Recorded data
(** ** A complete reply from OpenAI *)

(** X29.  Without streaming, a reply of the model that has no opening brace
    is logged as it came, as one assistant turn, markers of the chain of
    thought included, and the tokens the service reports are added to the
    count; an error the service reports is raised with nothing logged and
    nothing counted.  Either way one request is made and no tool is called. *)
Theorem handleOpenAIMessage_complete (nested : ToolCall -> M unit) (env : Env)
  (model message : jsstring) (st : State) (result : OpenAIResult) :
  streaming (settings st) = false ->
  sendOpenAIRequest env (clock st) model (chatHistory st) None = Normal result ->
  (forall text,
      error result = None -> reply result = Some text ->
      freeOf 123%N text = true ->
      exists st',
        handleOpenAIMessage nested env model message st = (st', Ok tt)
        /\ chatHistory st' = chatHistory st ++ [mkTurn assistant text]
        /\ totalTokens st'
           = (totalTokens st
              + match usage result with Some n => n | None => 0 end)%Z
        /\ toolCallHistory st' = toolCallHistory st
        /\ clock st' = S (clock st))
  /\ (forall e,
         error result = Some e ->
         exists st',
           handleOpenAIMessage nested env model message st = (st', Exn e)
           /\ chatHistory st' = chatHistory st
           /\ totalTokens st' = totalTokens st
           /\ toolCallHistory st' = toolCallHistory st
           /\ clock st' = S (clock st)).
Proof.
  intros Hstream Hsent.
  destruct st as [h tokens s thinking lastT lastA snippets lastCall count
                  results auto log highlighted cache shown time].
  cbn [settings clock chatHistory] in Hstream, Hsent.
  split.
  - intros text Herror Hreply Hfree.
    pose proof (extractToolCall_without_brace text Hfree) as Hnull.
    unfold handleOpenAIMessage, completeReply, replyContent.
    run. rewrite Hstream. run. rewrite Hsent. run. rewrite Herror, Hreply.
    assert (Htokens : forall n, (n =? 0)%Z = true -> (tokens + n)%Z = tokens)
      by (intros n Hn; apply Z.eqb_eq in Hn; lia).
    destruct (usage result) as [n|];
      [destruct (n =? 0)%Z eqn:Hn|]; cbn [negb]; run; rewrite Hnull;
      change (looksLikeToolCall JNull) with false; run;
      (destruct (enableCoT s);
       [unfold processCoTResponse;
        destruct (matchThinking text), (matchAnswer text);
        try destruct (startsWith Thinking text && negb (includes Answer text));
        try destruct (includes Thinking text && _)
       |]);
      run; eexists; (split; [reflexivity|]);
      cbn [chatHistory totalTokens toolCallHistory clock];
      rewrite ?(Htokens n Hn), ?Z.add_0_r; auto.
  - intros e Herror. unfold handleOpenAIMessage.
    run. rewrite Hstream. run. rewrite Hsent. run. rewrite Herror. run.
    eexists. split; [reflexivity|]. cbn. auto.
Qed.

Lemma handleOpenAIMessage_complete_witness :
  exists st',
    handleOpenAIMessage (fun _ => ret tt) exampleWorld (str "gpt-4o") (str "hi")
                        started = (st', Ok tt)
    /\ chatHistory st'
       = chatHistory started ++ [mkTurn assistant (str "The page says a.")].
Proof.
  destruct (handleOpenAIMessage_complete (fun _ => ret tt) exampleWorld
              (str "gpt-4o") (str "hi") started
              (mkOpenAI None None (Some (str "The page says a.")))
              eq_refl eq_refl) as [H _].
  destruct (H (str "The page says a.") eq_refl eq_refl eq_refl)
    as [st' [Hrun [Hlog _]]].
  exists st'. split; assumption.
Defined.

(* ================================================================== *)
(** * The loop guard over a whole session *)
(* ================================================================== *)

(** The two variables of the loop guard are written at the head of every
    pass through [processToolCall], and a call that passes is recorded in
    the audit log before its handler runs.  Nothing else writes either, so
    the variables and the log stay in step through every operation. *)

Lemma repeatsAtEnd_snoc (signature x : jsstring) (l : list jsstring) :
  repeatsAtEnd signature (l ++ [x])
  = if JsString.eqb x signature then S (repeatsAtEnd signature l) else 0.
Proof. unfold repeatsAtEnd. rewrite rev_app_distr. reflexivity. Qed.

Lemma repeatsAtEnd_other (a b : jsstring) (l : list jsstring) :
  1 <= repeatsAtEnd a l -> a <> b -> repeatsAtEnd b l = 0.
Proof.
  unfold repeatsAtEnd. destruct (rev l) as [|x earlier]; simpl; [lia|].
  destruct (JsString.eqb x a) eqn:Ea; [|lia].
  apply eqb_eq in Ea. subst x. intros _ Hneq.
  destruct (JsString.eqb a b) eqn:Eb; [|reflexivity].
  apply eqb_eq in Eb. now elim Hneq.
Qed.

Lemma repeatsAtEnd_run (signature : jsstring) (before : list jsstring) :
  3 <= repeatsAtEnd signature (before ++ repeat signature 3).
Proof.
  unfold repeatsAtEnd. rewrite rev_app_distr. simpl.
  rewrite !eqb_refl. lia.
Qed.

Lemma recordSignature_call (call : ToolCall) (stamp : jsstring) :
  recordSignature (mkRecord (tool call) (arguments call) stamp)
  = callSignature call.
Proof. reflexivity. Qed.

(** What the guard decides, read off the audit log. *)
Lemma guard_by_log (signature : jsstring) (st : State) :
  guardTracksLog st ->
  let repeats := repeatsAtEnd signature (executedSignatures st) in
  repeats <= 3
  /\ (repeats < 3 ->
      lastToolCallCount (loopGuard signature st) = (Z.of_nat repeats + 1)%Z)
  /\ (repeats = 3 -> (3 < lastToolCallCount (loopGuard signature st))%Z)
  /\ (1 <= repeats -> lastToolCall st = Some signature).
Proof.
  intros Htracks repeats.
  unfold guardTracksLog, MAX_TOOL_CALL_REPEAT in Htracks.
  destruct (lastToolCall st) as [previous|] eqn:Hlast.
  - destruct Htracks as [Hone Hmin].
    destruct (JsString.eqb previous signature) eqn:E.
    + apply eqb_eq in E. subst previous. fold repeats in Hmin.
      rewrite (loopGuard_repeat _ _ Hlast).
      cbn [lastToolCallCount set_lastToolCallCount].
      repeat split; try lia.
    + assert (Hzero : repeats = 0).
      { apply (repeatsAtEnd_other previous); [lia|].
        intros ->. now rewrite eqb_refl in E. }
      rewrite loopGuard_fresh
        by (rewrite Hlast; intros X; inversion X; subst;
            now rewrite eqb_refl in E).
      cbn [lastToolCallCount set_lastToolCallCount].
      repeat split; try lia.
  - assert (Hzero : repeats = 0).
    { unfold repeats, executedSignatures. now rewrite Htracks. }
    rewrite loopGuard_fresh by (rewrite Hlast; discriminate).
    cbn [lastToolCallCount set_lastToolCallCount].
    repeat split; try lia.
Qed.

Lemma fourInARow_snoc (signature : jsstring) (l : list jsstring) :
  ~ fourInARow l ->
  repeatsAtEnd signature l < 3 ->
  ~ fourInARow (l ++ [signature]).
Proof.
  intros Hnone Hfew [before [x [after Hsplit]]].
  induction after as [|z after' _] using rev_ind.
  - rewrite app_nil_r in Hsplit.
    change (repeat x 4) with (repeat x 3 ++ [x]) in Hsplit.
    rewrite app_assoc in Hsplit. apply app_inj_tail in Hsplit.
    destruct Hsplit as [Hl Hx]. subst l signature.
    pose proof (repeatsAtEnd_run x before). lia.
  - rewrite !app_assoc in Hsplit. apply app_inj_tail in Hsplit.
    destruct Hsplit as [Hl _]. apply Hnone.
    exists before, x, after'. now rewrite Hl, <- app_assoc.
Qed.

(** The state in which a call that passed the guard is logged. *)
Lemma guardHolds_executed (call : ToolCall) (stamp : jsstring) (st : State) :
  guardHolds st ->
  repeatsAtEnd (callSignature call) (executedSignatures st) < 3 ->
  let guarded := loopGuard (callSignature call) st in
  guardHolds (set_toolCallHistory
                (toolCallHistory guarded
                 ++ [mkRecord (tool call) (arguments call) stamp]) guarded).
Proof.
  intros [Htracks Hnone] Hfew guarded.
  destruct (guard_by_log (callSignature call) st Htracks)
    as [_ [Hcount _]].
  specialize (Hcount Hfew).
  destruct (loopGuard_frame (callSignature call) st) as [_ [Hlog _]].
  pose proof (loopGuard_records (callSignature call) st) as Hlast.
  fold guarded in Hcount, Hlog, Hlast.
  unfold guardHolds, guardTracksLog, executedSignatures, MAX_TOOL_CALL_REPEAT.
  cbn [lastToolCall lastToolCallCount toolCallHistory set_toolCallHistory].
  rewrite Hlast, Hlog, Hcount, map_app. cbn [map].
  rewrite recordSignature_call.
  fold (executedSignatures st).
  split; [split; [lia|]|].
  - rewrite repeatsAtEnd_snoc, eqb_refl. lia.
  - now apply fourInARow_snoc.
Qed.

Aim of the task:
Of the lines above, extract only those from the line with "S (clock st))." to the line with "(destruct (enableCoT s);", both included, exactly as written.

Answer below:
           /\ clock st' = S (clock st)).
Proof.
  intros Hstream Hsent.
  destruct st as [h tokens s thinking lastT lastA snippets lastCall count
                  results auto log highlighted cache shown time].
  cbn [settings clock chatHistory] in Hstream, Hsent.
  split.
  - intros text Herror Hreply Hfree.
    pose proof (extractToolCall_without_brace text Hfree) as Hnull.
    unfold handleOpenAIMessage, completeReply, replyContent.
    run. rewrite Hstream. run. rewrite Hsent. run. rewrite Herror, Hreply.
    assert (Htokens : forall n, (n =? 0)%Z = true -> (tokens + n)%Z = tokens)
      by (intros n Hn; apply Z.eqb_eq in Hn; lia).
    destruct (usage result) as [n|];
      [destruct (n =? 0)%Z eqn:Hn|]; cbn [negb]; run; rewrite Hnull;
      change (looksLikeToolCall JNull) with false; run;
      (destruct (enableCoT s);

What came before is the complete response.